(** The lines of a text, each with the newline that ends it. *)
Fixpoint split_lines (s : string) : list string :=
  match s with
  | EmptyString => []
  | String c s' =>
      if Ascii.eqb c nl then str1 c :: split_lines s'
      else match split_lines s' with
           | [] => [str1 c]
           | l :: ls => String c l :: ls
           end
  end.

(** [file.readlines()] on a file opened in text mode: every line ends
    with the character 10, whichever line ending the file holds. *)
Definition readlines (s : string) : list string :=
  split_lines (universal_newlines s).

(** [str.isspace] on code points below 256. *)
Definition py_isspace (c : ascii) : bool :=
  let n := nat_of_ascii c in
  (Nat.leb 9 n && Nat.leb n 13) || (Nat.leb 28 n && Nat.leb n 32)
  || Nat.eqb n 133 || Nat.eqb n 160.

(** [s.split()]: the maximal runs of characters that are not spaces. *)
Fixpoint split (s : string) : list string :=
  match s with
  | EmptyString => []
  | String c r =>
      if py_isspace c then split r
      else match r with
           | EmptyString => [str1 c]
           | String c' _ =>
               if py_isspace c' then str1 c :: split r
               else match split r with
                    | f :: fs => String c f :: fs
                    | [] => [str1 c]
                    end
           end
  end.

(** What a file opened with ['r+'] holds when [written] was written from
    its start and it was closed without [truncate]; written back, the
    character 10 stays as it is. *)
Definition overwrite (written original : string) : string :=
  written ++ skip (String.length written) original.

(* ================================================================== *)
(** ** Values, exceptions, the world *)

(** Scalar values of the two configuration documents. *)
Inductive pyval :=
| PNone
| PBool (b : bool)
| PInt (n : nat)
| PStr (s : string).

(** [bool(v)] *)
Definition truthy (v : pyval) : bool :=
  match v with
  | PNone => false
  | PBool b => b
  | PInt n => negb (Nat.eqb n 0)
  | PStr s => negb (String.eqb s EmptyString)
  end.

Definition is_None (v : pyval) : bool :=
  match v with PNone => true | _ => false end.

(** [d.get(k, default)] *)
Definition dict_get_default {V} (k : string) (default : V) (d : dict V) : V :=
  match dict_get k d with
  | Some v => v
  | None => default
  end.

Inductive exn :=
| NoPlaylistLink
| NotYoutubePlaylist
| IndexError
| KeyError
| TypeError
| AttributeError
| ValueError
| FileNotFoundError
| FileExistsError
| JSONDecodeError.

Inductive res (A : Type) :=
| Ok (a : A)
| Raise (e : exn).
Arguments Ok {A} a.
Arguments Raise {A} e.

(** What the [%] operator does on a template and a mapping: the formatted
    string, or one of the three exceptions it raises. *)
Inductive format_result :=
| Formatted (s : string)
| FormatKeyError
| FormatTypeError
| FormatValueError.

Definition res_of_format (f : format_result) : res string :=
  match f with
  | Formatted s => Ok s
  | FormatKeyError => Raise KeyError
  | FormatTypeError => Raise TypeError
  | FormatValueError => Raise ValueError
  end.

(** The folder the tool runs in.  The two configuration files hold their
    decoded JSON document; the ledger and the download records hold their
    text.  [w_media] lists every other file, by the path [glob] reports,
    in directory order. *)
Record world := mkWorld {
  w_cwd : string;
  w_config_dir : bool;
  w_config_file : option (dict pyval);
  w_ytdl_opts_file : option (dict pyval);
  w_sync_file : option string;
  w_archive_file : option string;
  w_media : list string
}.

Definition set_config_dir (b : bool) (w : world) : world :=
  mkWorld (w_cwd w) b (w_config_file w) (w_ytdl_opts_file w)
          (w_sync_file w) (w_archive_file w) (w_media w).
Definition set_config_file (f : option (dict pyval)) (w : world) : world :=
  mkWorld (w_cwd w) (w_config_dir w) f (w_ytdl_opts_file w)
          (w_sync_file w) (w_archive_file w) (w_media w).
Definition set_ytdl_opts_file (f : option (dict pyval)) (w : world) : world :=
  mkWorld (w_cwd w) (w_config_dir w) (w_config_file w) f
          (w_sync_file w) (w_archive_file w) (w_media w).
Definition set_sync_file (f : option string) (w : world) : world :=
  mkWorld (w_cwd w) (w_config_dir w) (w_config_file w) (w_ytdl_opts_file w)
          f (w_archive_file w) (w_media w).
Definition set_archive_file (f : option string) (w : world) : world :=
  mkWorld (w_cwd w) (w_config_dir w) (w_config_file w) (w_ytdl_opts_file w)
          (w_sync_file w) f (w_media w).
Definition set_media (m : list string) (w : world) : world :=
  mkWorld (w_cwd w) (w_config_dir w) (w_config_file w) (w_ytdl_opts_file w)
          (w_sync_file w) (w_archive_file w) m.

(* ================================================================== *)
(** ** The monad of the script: state, exceptions, printed lines *)

Definition M (A : Type) : Type := world -> res A * world * list string.

Definition ret {A} (a : A) : M A := fun w => (Ok a, w, []).

Definition bind {A B} (m : M A) (f : A -> M B) : M B :=
  fun w =>
    match m w with
    | (Ok a, w1, o1) =>
        match f a w1 with
        | (r, w2, o2) => (r, w2, app o1 o2)
        end
    | (Raise e, w1, o1) => (Raise e, w1, o1)
    end.

Definition raise {A} (e : exn) : M A := fun w => (Raise e, w, []).
Definition print (s : string) : M unit := fun w => (Ok tt, w, [s]).
Definition get_world : M world := fun w => (Ok w, w, []).
Definition put_world (w' : world) : M unit := fun _ => (Ok tt, w', []).
Definition lift {A} (r : res A) : M A := fun w => (r, w, []).
Definition print_all (l : list string) : M unit := fun w => (Ok tt, w, l).

Declare Scope ysync_scope.
Delimit Scope ysync_scope with ysync.
Notation "x <- m ;; k" := (bind m (fun x => k))
  (at level 61, m at next level, right associativity) : ysync_scope.
Notation "m ;;; k" := (bind m (fun _ => k))
  (at level 61, right associativity) : ysync_scope.
Local Open Scope ysync_scope.
Local Open Scope string_scope.

Definition result {A} (x : res A * world * list string) : res A := fst (fst x).
Definition final {A} (x : res A * world * list string) : world := snd (fst x).
Definition printed {A} (x : res A * world * list string) : list string := snd x.

(* ================================================================== *)
(** ** [load_json], [write_json] *)

(** [load_json(filename, default_val)]: [file] is what [filename] holds,
    [None] when [os.path.isfile] fails; [json_load] decodes it. *)
Definition load_json {D A} (json_load : D -> res A) (file : option D)
    (default_val : A) : res A :=
  match file with
  | None => Ok default_val
  | Some f => json_load f
  end.

(** [write_json(filename, data, pretty)]: what [filename] holds next. *)
Definition write_json {D A} (json_dump : bool -> A -> D) (data : A)
    (pretty : bool) : option D :=
  if pretty then Some (json_dump true data) else Some (json_dump false data).

(** [json.load] on the text of the ledger file: on Python strings, and
    on the strings of the folder model. *)
Definition json_load (text : string) : res udict :=
  match py_loads text with
  | Some d => Ok d
  | None => Raise JSONDecodeError
  end.

Definition json_load_ledger (text : string) : res (dict string) :=
  match json_loads text with
  | Some d => Ok d
  | None => Raise JSONDecodeError
  end.

Definition json_load_doc (doc : dict pyval) : res (dict pyval) := Ok doc.
Definition json_dump_doc (_ : bool) (doc : dict pyval) : dict pyval := doc.

(* ================================================================== *)
(** ** [ArchiveCheckLogger] *)

Definition recorded_suffix : string := " has already been recorded in archive".

(** The group [title] of the pattern matched by [re.match] in [debug],
    on the text after the prefix [download]: the greedy dot-star takes the
    longest run without a newline that [recorded_suffix] follows. *)
Fixpoint match_title (s : string) : option string :=
  match s with
  | EmptyString => None
  | String c s' =>
      match (if Ascii.eqb c nl then None else match_title s') with
      | Some t => Some (String c t)
      | None =>
          match strip_prefix recorded_suffix s with
          | Some _ => Some EmptyString
          | None => None
          end
      end
  end.

Definition recorded_title (msg : string) : option string :=
  match strip_prefix "[download] " msg with
  | Some rest => match_title rest
  | None => None
  end.

(** [ArchiveCheckLogger.debug]: the lines printed and [self.songs] after. *)
Definition debug (quiet : pyval) (msg : string) (songs : dict string)
  : list string * dict string :=
  let out := if negb (truthy quiet) then [("<DEBUG> " ++ msg)%string] else [] in
  match recorded_title msg with
  | Some title => (out, dict_pop title songs)
  | None => (out, songs)
  end.

Definition warning (msg : string) : list string := [("<WARNING> " ++ msg)%string].
Definition error (msg : string) : list string := [("<ERROR> " ++ msg)%string].

(* ================================================================== *)
(** ** The fetcher: what [youtube_dl] hands back *)

Record entry := mkEntry { e_title : string; e_id : string }.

+ + + + + + +

ASSIGNED TASK
Using the data above, print exactly the lines from the line that contains "Declare Scope ysync_scope." through the line that contains "EmptyString => None", with both included.

OUTPUT
Declare Scope ysync_scope.
Delimit Scope ysync_scope with ysync.
Notation "x <- m ;; k" := (bind m (fun x => k))
  (at level 61, m at next level, right associativity) : ysync_scope.
Notation "m ;;; k" := (bind m (fun _ => k))
  (at level 61, right associativity) : ysync_scope.
Local Open Scope ysync_scope.
Local Open Scope string_scope.

Definition result {A} (x : res A * world * list string) : res A := fst (fst x).
Definition final {A} (x : res A * world * list string) : world := snd (fst x).
Definition printed {A} (x : res A * world * list string) : list string := snd x.

(* ================================================================== *)
(** ** [load_json], [write_json] *)

(** [load_json(filename, default_val)]: [file] is what [filename] holds,
    [None] when [os.path.isfile] fails; [json_load] decodes it. *)
Definition load_json {D A} (json_load : D -> res A) (file : option D)
    (default_val : A) : res A :=
  match file with
  | None => Ok default_val
  | Some f => json_load f
  end.

(** [write_json(filename, data, pretty)]: what [filename] holds next. *)
Definition write_json {D A} (json_dump : bool -> A -> D) (data : A)
    (pretty : bool) : option D :=
  if pretty then Some (json_dump true data) else Some (json_dump false data).

(** [json.load] on the text of the ledger file: on Python strings, and
    on the strings of the folder model. *)
Definition json_load (text : string) : res udict :=
  match py_loads text with
  | Some d => Ok d
  | None => Raise JSONDecodeError
  end.

Definition json_load_ledger (text : string) : res (dict string) :=
  match json_loads text with
  | Some d => Ok d
  | None => Raise JSONDecodeError
  end.

Definition json_load_doc (doc : dict pyval) : res (dict pyval) := Ok doc.
Definition json_dump_doc (_ : bool) (doc : dict pyval) : dict pyval := doc.

(* ================================================================== *)
(** ** [ArchiveCheckLogger] *)

Definition recorded_suffix : string := " has already been recorded in archive".

(** The group [title] of the pattern matched by [re.match] in [debug],
    on the text after the prefix [download]: the greedy dot-star takes the
    longest run without a newline that [recorded_suffix] follows. *)
Fixpoint match_title (s : string) : option string :=
  match s with
  | EmptyString => None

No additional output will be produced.